Simulations reveal the condition that a small fluctuation can spread over to the system in common. It happens in the system with more agents with lower thresholds (Pioneers). They are sensitive to influence. They adopt something at the earlier step and convey it to others. They form the critical mass through the correlation. It is characteristic of fashion emergence. Once the number of adopters exceeds the point, the positive feedback works strongly and it brings the explosive expanding. Another work of Pioneers is to determine the capacity of system. As initial adopters increase in number, the number of final adopters approaches there. Global information amplifies their works. It reduces the necessary Pioneers’ number to expand, helps to form the critical mass and increases the capacity. It also prompts to spread to Followers from Pioneers.

As a conclusion, we suggest fashion emerge in an “unstable” environment. A stable environment means a robust system that has such a strong pressure to remove a small fluctuation that a minority decreases in number as shown in DSIT. On the other hand, an unstable society is so fragile to a small fluctuation that it cannot keep the homogeneity.

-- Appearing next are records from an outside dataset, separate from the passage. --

(** [sys.getrecursionlimit()] as the interpreter starts. *)
Definition recursion_limit : nat := 1000.

(** The number pattern: an optional minus sign and either 0 or a non-zero
    digit followed by digits; then optionally a point and at least one
    digit; then optionally e or E, an optional sign and at least one
    digit.  The value is an integer when neither the fraction nor the
    exponent is present, a float otherwise.  The integer is made by
    [int], which refuses more than [int_max_str_digits] digits; the
    decoder then fails as a whole. *)
Definition match_number (s : pystr) : option (pyval * pystr) :=
  let '(neg, s1) :=
    match s with
    | c :: r => if (c =? 45)%N then (true, r) else (false, s)
    | [] => (false, s)
    end in
  match s1 with
  | [] => None
  | d :: r =>
      if negb (is_digit d) then None else
      let '(ids, rest) :=
        if (d =? 48)%N then ([d], r)
        else let '(ds, rest) := take_digits r in (d :: ds, rest) in
      let '(frac, rest) :=
        match rest with
        | p :: r' =>
            if (p =? 46)%N then
              match take_digits r' with
              | ([], _) => ([], rest)
              | (fs, rest') => (fs, rest')
              end
            else ([], rest)
        | [] => ([], rest)
        end in
      let '(exp, rest) :=
        match rest with
        | e :: r' =>
            if ((e =? 101) || (e =? 69))%N then
              let '(eneg, r'') :=
                match r' with
                | sg :: x =>
                    if (sg =? 45)%N then (true, x)
                    else if (sg =? 43)%N then (false, x)
                    else (false, r')
                | [] => (false, r')
                end in
              match take_digits r'' with
              | ([], _) => (None, rest)
              | (es, rest') =>
                  let v := Z.of_N (digits_value es) in
                  (Some (if eneg then (- v)%Z else v), rest')
              end
            else (None, rest)
        | [] => (None, rest)
        end in
      match frac, exp with
      | [], None =>
          if Nat.ltb int_max_str_digits (length ids) then None else
          let v := Z.of_N (digits_value ids) in
          Some (PyInt (if neg then (- v)%Z else v), rest)
      | _, _ =>
          Some (PyFloat (FDecimal neg (digits_value (ids ++ frac))
                           (default 0%Z exp - Z.of_nat (length frac))),
                rest)
      end
  end.

(** The branches of [scan_once] that read no nested value: the three
    literals, then a number, then the three non-finite constants. *)
Definition scan_constant (s : pystr) : option (pyval * pystr) :=
  match strip_prefix (pystr_of_string "null") s with
  | Some rest => Some (PyNone, rest)
  | None =>
  match strip_prefix (pystr_of_string "true") s with
  | Some rest => Some (PyBool true, rest)
  | None =>
  match strip_prefix (pystr_of_string "false") s with
  | Some rest => Some (PyBool false, rest)
  | None =>
  match match_number s with
  | Some res => Some res
  | None =>
  match strip_prefix (pystr_of_string "NaN") s with
  | Some rest => Some (PyFloat FNaN, rest)
  | None =>
  match strip_prefix (pystr_of_string "Infinity") s with
  | Some rest => Some (PyFloat (FInf false), rest)
  | None =>
  match strip_prefix (pystr_of_string "-Infinity") s with
  | Some rest => Some (PyFloat (FInf true), rest)
  | None => None
  end end end end end end end.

The system with global information forms fashion consists of many Followers meanwhile the system without it forms fashion consists of many Pioneers. The former fashion is considered more robust than the latter. If categorizes fashion by the holding period, the latter case is fad which is called “collective fool” because it expands and disappears relatively quickly.

Pioneers make a system unstable and global influence amplifies it. The system with more Pioneers and with stronger global information is sensitive to a small fluctuation. They enlarge the distribution of final adopters. The state of Final adopters represent the equilibriums of system. Fashion is considered as one of the result among possible equilibriums. It also proves the instability in that the system with lots of equilibriums means a small difference can result quite large under the same condition. Brian Arthur states competitions between technologies may have multiple potential outcomes. It may happen that a technology that by chance gains as early lead in adoption may eventually dominate potential adopters (Arthur W B., 1986). Fashion is common to his theory.

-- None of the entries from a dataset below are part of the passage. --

Lemma read_data_last_row_wins_witness :
  exists data_dict,
    read_data
      ( ["artist"; "song"; "text"]
        :: [ ["Art1"; "S1"; "the cat sat"] ]
        ++ ["Art1"; "S1"; "A bird sang"; "1999"]
        :: [ ["Art1"; "S2"; "a dog ran fast"] ])
      stop_ex
    = Ok data_dict
    /\ lookup2 data_dict "Art1" "S1"
       = Some (process_lyrics (PyStr.lower "A bird sang") stop_ex).
Proof.
  apply (read_data_last_row_wins ["artist"; "song"; "text"]
           [ ["Art1"; "S1"; "the cat sat"] ]
           [ ["Art1"; "S2"; "a dog ran fast"] ]
           "Art1" "S1" "A bird sang" ["1999"] stop_ex).
  - repeat constructor.
  - repeat constructor. simpl. discriminate.
Defined.

Lemma average_word_count_keys_witness :
  PyDict.keys [("Art1", (5 # 2)%Q)] = PyDict.keys index_ex.
Proof.
  apply (average_word_count_keys Qred index_ex [("Art1", (5 # 2)%Q)]).
  - apply (bool_decide_unpack _). vm_compute. exact I.
  - vm_compute. reflexivity.
Defined.

Lemma find_singers_vocab_words_witness :
  exists vocab,
    PyDict.get (find_singers_vocab index_ex) "Art1" = Some vocab
    /\ forall w,
        w ∈ vocab <->
        exists song word_set,
          In (song, word_set) songs_ex /\ w ∈ word_set.
Proof.
  apply (find_singers_vocab_words index_ex "Art1" songs_ex).
  - apply (bool_decide_unpack _). vm_compute. exact I.
  - reflexivity.
Defined.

Ikeuchi classifies social types into “dynamic” and “static” (HAJIME I., 1968). The dynamic society prompts to prevail meanwhile the static one inhibits fashion. The dynamic society is characterized by increase of the speed, range and frequency of communication and transport, fluidity of power constructers and so on. Intuitively, the dynamic society seems to include many Pioneers. On the other hand, the static society like a conservative one consists of many Followers. He continues, “a dynamic society is an opened one idealized by change, progress, development and expansion comparing that static society idealized the status quo”. Dynamic society is sensitive for change and “unstable” in that it doesn’t hope the status quo.